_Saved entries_
· · ·

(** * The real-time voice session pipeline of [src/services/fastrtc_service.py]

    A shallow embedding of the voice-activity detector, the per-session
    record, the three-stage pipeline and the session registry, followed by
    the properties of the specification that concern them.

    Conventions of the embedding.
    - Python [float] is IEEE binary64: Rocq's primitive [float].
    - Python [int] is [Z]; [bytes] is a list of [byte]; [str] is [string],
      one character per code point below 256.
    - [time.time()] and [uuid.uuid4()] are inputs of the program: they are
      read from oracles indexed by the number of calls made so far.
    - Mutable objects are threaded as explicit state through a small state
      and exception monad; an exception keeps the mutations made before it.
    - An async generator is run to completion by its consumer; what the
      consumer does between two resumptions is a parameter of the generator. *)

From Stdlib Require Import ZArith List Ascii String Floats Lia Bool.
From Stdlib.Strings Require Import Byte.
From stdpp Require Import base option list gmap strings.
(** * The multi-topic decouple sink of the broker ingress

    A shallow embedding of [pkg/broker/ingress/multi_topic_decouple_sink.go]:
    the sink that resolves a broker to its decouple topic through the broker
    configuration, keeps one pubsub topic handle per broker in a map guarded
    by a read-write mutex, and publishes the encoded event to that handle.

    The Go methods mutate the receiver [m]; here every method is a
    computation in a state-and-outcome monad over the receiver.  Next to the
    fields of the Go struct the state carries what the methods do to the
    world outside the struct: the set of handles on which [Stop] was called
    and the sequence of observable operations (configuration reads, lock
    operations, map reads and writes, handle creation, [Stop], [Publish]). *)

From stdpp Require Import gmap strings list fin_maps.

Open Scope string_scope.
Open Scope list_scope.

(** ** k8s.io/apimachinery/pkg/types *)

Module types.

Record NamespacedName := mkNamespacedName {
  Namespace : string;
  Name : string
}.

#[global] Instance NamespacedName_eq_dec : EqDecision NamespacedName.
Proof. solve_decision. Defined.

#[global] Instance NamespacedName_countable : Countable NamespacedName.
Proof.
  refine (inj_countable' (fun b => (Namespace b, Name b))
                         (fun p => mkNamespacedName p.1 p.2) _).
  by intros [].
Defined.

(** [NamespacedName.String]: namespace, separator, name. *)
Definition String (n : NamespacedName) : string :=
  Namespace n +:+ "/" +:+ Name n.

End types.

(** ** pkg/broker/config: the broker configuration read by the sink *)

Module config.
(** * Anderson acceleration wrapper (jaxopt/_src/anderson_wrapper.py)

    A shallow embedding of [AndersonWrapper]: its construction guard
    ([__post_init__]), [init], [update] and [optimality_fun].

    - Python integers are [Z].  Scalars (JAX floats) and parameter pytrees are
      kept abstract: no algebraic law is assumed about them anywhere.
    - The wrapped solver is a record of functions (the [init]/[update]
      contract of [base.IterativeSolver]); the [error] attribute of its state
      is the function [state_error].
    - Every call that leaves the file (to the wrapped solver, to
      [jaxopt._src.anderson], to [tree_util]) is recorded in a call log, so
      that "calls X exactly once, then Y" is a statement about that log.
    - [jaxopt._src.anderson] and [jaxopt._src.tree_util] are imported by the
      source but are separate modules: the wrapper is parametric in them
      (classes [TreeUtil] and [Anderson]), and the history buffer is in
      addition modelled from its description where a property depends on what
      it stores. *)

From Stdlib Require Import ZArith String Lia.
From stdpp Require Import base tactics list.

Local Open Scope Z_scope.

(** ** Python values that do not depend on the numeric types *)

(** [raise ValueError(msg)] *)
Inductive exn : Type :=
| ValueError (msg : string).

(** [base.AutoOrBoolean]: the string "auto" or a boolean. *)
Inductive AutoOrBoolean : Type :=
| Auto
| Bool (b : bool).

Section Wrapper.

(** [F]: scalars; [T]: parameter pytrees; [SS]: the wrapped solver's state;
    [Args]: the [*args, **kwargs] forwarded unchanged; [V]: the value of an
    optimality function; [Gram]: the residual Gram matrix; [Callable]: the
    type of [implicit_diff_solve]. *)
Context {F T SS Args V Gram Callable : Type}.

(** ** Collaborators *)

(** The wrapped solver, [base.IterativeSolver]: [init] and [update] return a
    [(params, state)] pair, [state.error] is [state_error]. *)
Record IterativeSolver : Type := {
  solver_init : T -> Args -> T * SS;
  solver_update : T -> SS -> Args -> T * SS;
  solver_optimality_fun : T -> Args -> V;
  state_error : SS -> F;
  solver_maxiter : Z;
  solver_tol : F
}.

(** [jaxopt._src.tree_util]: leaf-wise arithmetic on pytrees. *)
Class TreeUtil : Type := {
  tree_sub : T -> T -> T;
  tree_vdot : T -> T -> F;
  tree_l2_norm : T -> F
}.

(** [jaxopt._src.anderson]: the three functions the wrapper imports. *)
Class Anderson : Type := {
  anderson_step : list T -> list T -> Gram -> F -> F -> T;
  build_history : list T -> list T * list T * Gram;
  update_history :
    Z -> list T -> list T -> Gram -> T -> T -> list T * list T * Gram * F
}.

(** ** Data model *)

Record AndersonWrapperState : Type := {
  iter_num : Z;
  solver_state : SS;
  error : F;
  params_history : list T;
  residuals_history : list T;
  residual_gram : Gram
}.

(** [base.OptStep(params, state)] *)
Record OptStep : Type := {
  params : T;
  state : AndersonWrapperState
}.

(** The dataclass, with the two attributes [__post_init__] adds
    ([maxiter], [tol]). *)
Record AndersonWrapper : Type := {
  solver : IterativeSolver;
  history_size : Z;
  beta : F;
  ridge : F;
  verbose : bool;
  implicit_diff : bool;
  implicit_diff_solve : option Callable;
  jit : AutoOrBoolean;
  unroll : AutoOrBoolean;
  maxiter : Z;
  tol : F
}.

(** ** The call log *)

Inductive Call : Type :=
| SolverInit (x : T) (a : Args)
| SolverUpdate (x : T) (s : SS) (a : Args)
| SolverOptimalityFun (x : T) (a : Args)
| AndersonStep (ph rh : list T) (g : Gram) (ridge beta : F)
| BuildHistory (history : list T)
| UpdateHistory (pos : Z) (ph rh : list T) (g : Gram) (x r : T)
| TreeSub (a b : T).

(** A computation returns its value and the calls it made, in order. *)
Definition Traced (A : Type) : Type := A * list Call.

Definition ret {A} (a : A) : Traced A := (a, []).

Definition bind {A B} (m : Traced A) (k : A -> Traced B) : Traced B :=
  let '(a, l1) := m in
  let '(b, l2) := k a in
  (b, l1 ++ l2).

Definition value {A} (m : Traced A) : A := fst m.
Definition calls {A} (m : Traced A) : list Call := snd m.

· · ·

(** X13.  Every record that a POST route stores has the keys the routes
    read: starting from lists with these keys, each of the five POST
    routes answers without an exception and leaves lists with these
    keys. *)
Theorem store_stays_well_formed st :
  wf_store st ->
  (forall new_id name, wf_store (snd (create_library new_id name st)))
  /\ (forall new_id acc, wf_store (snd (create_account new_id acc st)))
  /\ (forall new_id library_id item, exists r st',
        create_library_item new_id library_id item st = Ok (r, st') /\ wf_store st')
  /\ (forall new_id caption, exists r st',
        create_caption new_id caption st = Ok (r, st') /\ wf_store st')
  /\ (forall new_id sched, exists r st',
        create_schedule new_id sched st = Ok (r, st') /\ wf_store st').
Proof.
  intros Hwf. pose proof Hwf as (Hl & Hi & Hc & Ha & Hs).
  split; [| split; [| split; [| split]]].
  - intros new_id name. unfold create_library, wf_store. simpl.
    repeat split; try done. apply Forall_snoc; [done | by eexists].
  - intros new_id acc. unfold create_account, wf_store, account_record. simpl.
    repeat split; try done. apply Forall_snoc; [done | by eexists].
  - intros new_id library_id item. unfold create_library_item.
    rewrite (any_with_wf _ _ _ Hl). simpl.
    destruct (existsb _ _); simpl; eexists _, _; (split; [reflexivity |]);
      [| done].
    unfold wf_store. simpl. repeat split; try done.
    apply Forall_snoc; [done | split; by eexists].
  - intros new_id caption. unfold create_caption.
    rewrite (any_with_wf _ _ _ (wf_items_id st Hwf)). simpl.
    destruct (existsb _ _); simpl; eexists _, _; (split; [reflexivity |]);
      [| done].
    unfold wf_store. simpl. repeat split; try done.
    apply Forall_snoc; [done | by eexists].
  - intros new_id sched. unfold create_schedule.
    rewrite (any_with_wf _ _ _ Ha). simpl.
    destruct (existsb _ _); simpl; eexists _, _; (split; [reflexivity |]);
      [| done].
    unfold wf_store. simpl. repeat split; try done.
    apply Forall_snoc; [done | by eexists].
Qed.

· · ·

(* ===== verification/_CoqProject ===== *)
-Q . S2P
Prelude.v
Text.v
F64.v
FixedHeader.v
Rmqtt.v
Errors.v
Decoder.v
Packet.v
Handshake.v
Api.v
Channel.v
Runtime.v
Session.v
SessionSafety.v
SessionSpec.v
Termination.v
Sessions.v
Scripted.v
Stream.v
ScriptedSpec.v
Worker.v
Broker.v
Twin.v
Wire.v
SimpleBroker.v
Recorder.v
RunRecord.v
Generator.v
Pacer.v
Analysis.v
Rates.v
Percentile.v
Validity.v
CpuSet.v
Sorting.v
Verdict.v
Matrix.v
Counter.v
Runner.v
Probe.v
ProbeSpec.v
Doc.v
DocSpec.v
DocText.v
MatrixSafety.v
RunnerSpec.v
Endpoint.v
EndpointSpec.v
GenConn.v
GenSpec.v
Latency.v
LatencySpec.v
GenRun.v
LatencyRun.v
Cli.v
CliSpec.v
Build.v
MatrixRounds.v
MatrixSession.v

· · ·

_The problem_
From the line holding "verbose : bool;" to the line holding "Traced A := (a, []).", inclusive, restate each line above exactly as written.

_Result of the exercise_
  verbose : bool;
  implicit_diff : bool;
  implicit_diff_solve : option Callable;
  jit : AutoOrBoolean;
  unroll : AutoOrBoolean;
  maxiter : Z;
  tol : F
}.

(** ** The call log *)

Inductive Call : Type :=
| SolverInit (x : T) (a : Args)
| SolverUpdate (x : T) (s : SS) (a : Args)
| SolverOptimalityFun (x : T) (a : Args)
| AndersonStep (ph rh : list T) (g : Gram) (ridge beta : F)
| BuildHistory (history : list T)
| UpdateHistory (pos : Z) (ph rh : list T) (g : Gram) (x r : T)
| TreeSub (a b : T).

(** A computation returns its value and the calls it made, in order. *)
Definition Traced (A : Type) : Type := A * list Call.

Definition ret {A} (a : A) : Traced A := (a, []).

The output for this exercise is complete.